→ Try it
Word for word, transcribe the data below from the line with "(** [bytes[i]] where" to the line with "(14 <=? zlen", keeping both of those lines.

→ Extracted entries
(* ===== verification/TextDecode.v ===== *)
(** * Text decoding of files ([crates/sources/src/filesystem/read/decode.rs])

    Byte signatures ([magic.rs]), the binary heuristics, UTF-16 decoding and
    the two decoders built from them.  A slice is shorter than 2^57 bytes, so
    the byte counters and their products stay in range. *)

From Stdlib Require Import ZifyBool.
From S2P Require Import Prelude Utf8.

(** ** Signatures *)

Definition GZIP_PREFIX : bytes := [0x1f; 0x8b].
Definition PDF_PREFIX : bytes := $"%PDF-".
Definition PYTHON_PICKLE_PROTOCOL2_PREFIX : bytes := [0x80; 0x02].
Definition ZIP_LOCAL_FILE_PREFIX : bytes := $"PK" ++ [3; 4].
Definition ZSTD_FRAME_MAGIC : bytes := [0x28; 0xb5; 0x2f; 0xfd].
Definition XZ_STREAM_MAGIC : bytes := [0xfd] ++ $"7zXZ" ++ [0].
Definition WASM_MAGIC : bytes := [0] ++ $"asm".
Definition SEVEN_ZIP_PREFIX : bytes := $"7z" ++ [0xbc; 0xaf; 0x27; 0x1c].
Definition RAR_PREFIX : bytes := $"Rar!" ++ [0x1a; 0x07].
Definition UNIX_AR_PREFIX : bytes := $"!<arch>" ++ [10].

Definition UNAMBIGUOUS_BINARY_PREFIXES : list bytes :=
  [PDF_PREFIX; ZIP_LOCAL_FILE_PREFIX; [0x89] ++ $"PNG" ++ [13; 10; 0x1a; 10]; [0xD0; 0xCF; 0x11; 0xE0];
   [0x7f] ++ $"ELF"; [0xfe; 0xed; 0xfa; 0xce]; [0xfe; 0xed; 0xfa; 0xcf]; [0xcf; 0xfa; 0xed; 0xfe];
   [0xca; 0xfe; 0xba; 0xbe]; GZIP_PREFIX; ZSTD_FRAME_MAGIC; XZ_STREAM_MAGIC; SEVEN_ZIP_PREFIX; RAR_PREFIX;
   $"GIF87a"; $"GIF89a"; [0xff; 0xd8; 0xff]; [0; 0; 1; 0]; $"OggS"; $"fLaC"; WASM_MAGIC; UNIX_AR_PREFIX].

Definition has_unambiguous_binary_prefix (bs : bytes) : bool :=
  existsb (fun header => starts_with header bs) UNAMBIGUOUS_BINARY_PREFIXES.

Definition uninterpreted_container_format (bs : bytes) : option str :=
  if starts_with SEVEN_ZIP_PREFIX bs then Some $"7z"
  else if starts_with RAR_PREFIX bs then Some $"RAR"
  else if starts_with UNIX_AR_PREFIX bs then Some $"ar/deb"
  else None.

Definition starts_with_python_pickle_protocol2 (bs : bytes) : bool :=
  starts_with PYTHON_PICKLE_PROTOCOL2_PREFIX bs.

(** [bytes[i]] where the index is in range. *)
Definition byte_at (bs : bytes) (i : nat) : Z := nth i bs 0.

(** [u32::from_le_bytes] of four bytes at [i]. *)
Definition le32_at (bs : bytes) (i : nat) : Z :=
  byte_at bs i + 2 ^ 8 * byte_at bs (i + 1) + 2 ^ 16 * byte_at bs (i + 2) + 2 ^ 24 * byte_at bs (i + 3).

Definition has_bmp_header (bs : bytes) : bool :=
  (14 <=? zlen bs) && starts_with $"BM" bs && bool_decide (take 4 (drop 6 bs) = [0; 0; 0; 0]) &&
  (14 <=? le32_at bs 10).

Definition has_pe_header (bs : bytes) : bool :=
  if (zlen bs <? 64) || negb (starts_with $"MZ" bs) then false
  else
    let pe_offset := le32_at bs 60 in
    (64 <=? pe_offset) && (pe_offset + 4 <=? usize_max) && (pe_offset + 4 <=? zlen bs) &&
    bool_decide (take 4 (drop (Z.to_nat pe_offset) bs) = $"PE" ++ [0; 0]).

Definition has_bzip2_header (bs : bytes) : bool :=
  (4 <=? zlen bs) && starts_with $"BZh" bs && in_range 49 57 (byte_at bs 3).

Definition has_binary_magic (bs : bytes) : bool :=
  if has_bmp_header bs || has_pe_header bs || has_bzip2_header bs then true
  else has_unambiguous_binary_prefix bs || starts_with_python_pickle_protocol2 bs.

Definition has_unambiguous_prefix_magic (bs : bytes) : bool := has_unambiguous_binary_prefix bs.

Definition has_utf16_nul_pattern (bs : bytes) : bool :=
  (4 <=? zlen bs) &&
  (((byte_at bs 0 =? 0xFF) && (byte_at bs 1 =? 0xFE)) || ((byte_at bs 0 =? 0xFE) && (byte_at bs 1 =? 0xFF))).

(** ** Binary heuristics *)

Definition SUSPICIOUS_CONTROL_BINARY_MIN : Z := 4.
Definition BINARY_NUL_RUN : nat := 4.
* * *
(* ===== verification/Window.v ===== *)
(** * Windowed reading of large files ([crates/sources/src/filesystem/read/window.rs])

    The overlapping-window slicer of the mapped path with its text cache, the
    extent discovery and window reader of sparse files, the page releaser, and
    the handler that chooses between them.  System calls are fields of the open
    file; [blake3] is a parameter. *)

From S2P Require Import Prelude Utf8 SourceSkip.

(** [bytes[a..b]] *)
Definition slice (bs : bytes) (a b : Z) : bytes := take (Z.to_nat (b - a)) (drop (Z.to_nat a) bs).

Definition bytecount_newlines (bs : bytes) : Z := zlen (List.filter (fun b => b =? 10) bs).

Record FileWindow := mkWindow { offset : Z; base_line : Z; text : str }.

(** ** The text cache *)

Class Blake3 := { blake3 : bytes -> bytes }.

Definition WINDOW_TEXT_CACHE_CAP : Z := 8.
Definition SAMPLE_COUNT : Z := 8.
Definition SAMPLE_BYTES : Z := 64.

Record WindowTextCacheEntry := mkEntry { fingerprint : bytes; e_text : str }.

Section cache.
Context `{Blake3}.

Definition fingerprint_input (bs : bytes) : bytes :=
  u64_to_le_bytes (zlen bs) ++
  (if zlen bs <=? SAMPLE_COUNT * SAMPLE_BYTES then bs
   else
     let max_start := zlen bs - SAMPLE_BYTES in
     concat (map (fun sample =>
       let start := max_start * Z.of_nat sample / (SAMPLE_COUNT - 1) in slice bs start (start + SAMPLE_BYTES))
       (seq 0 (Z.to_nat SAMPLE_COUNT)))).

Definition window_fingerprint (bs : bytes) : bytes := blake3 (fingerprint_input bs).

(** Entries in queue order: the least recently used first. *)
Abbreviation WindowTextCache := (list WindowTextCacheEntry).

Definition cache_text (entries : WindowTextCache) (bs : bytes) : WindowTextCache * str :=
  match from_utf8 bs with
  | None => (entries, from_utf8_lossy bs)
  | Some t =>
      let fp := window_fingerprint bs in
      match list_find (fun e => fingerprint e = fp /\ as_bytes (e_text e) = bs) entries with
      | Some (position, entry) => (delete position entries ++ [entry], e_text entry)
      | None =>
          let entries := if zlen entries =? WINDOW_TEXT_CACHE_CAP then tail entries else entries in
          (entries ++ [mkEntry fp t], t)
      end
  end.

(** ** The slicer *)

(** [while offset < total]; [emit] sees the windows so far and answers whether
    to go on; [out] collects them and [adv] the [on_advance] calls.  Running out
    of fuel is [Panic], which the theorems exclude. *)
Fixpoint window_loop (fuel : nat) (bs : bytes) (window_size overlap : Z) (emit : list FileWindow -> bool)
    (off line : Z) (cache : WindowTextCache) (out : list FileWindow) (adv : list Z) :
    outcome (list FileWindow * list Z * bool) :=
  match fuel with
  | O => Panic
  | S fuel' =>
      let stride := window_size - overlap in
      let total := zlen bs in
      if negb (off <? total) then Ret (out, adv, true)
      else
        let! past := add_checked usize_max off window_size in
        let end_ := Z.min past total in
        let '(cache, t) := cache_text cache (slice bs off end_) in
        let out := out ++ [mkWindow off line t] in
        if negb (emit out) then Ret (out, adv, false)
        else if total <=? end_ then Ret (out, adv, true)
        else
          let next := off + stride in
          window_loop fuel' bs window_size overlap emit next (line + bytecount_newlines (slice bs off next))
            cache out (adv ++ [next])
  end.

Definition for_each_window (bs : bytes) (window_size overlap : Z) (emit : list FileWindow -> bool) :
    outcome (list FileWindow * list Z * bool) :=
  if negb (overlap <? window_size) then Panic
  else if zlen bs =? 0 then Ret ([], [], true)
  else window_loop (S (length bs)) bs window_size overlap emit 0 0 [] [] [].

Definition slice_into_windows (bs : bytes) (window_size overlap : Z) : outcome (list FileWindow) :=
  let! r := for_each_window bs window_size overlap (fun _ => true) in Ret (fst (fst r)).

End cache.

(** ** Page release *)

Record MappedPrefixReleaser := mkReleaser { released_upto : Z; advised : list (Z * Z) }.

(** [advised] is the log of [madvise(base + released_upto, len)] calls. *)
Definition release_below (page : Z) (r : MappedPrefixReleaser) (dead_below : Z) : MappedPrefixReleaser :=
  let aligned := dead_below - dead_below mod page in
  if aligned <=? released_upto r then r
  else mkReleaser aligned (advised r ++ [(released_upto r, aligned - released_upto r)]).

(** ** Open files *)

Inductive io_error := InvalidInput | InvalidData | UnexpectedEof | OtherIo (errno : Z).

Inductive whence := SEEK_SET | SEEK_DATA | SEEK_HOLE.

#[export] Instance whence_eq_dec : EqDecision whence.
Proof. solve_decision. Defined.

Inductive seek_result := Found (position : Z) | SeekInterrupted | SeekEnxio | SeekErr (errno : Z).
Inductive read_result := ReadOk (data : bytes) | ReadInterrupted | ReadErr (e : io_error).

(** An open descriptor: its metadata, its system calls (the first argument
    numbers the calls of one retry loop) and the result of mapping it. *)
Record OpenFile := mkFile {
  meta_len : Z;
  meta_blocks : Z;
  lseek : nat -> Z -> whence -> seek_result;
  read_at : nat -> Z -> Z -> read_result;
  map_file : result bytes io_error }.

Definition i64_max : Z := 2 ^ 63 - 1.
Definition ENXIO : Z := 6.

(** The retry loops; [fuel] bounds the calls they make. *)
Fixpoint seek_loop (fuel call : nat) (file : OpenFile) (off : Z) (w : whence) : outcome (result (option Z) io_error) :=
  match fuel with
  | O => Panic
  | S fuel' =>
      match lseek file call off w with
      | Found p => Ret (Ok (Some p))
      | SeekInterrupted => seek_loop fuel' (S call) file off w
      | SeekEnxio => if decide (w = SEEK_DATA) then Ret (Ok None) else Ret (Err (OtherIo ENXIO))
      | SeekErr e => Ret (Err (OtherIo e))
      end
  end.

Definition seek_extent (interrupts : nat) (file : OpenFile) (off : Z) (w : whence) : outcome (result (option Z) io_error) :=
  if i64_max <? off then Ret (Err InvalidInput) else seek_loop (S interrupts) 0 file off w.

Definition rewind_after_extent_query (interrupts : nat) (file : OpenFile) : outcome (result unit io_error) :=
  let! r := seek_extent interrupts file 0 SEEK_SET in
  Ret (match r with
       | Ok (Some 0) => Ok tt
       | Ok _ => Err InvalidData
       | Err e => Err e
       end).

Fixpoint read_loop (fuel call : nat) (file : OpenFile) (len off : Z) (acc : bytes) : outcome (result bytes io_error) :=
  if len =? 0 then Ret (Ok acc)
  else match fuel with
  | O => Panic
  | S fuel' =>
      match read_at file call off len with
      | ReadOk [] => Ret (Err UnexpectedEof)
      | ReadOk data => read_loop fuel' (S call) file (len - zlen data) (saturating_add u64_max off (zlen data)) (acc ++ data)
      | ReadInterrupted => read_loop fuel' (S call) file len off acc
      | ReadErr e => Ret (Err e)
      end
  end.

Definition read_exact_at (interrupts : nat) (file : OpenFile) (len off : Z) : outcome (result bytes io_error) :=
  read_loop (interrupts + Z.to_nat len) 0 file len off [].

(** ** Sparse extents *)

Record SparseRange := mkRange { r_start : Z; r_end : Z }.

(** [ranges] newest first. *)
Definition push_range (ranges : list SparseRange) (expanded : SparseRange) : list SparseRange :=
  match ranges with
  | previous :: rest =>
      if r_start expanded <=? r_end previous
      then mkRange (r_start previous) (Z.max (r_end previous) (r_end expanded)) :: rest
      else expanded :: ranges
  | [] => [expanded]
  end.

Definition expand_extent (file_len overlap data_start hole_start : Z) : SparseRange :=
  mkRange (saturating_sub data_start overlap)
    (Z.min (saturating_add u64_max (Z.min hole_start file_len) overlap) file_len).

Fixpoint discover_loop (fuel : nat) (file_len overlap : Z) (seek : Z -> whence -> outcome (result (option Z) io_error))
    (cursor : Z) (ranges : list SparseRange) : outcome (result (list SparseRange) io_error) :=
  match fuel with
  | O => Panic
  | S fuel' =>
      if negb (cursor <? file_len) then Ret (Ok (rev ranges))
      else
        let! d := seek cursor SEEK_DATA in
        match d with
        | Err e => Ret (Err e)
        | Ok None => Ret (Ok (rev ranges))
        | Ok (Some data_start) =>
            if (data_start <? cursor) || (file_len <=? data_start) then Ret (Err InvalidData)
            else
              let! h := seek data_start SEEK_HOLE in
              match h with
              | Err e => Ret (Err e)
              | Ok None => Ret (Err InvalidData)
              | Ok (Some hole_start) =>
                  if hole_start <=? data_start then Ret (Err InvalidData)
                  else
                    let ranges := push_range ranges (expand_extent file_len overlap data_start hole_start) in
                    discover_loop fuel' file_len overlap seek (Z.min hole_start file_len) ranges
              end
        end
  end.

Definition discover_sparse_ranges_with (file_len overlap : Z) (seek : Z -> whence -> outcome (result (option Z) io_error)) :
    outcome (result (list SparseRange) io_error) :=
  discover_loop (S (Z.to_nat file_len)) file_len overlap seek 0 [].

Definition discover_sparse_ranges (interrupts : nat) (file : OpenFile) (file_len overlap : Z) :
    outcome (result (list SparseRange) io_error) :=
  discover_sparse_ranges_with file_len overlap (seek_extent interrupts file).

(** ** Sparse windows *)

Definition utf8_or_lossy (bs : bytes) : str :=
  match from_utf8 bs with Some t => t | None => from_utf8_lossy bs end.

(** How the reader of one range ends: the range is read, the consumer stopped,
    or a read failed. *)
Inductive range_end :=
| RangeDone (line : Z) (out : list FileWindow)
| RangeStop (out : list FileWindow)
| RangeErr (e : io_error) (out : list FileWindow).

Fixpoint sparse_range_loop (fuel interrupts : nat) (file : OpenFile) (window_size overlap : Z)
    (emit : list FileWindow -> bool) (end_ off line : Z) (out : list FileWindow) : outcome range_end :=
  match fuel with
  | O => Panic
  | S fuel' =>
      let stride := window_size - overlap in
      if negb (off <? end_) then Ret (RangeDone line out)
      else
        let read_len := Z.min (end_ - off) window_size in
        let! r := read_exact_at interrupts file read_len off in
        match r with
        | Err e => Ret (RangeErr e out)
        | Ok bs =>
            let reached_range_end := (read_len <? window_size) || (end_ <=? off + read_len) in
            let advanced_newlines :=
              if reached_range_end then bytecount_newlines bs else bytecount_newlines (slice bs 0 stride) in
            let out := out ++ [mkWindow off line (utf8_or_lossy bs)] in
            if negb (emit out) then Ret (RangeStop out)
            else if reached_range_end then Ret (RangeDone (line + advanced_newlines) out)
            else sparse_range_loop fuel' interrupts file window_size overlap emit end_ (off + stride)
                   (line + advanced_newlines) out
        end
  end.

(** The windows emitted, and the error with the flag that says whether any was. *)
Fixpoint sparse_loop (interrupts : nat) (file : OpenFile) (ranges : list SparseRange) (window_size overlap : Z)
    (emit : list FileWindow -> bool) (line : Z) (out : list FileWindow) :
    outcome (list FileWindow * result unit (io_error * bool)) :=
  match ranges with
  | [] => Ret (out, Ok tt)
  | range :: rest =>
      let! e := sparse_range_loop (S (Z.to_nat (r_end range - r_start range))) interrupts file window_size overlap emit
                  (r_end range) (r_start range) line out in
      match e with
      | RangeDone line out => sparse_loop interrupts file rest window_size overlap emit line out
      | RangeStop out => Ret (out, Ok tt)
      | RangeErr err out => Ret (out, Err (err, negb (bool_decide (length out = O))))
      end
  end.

→ Task result
(** [bytes[i]] where the index is in range. *)
Definition byte_at (bs : bytes) (i : nat) : Z := nth i bs 0.

(** [u32::from_le_bytes] of four bytes at [i]. *)
Definition le32_at (bs : bytes) (i : nat) : Z :=
  byte_at bs i + 2 ^ 8 * byte_at bs (i + 1) + 2 ^ 16 * byte_at bs (i + 2) + 2 ^ 24 * byte_at bs (i + 3).

Definition has_bmp_header (bs : bytes) : bool :=
  (14 <=? zlen bs) && starts_with $"BM" bs && bool_decide (take 4 (drop 6 bs) = [0; 0; 0; 0]) &&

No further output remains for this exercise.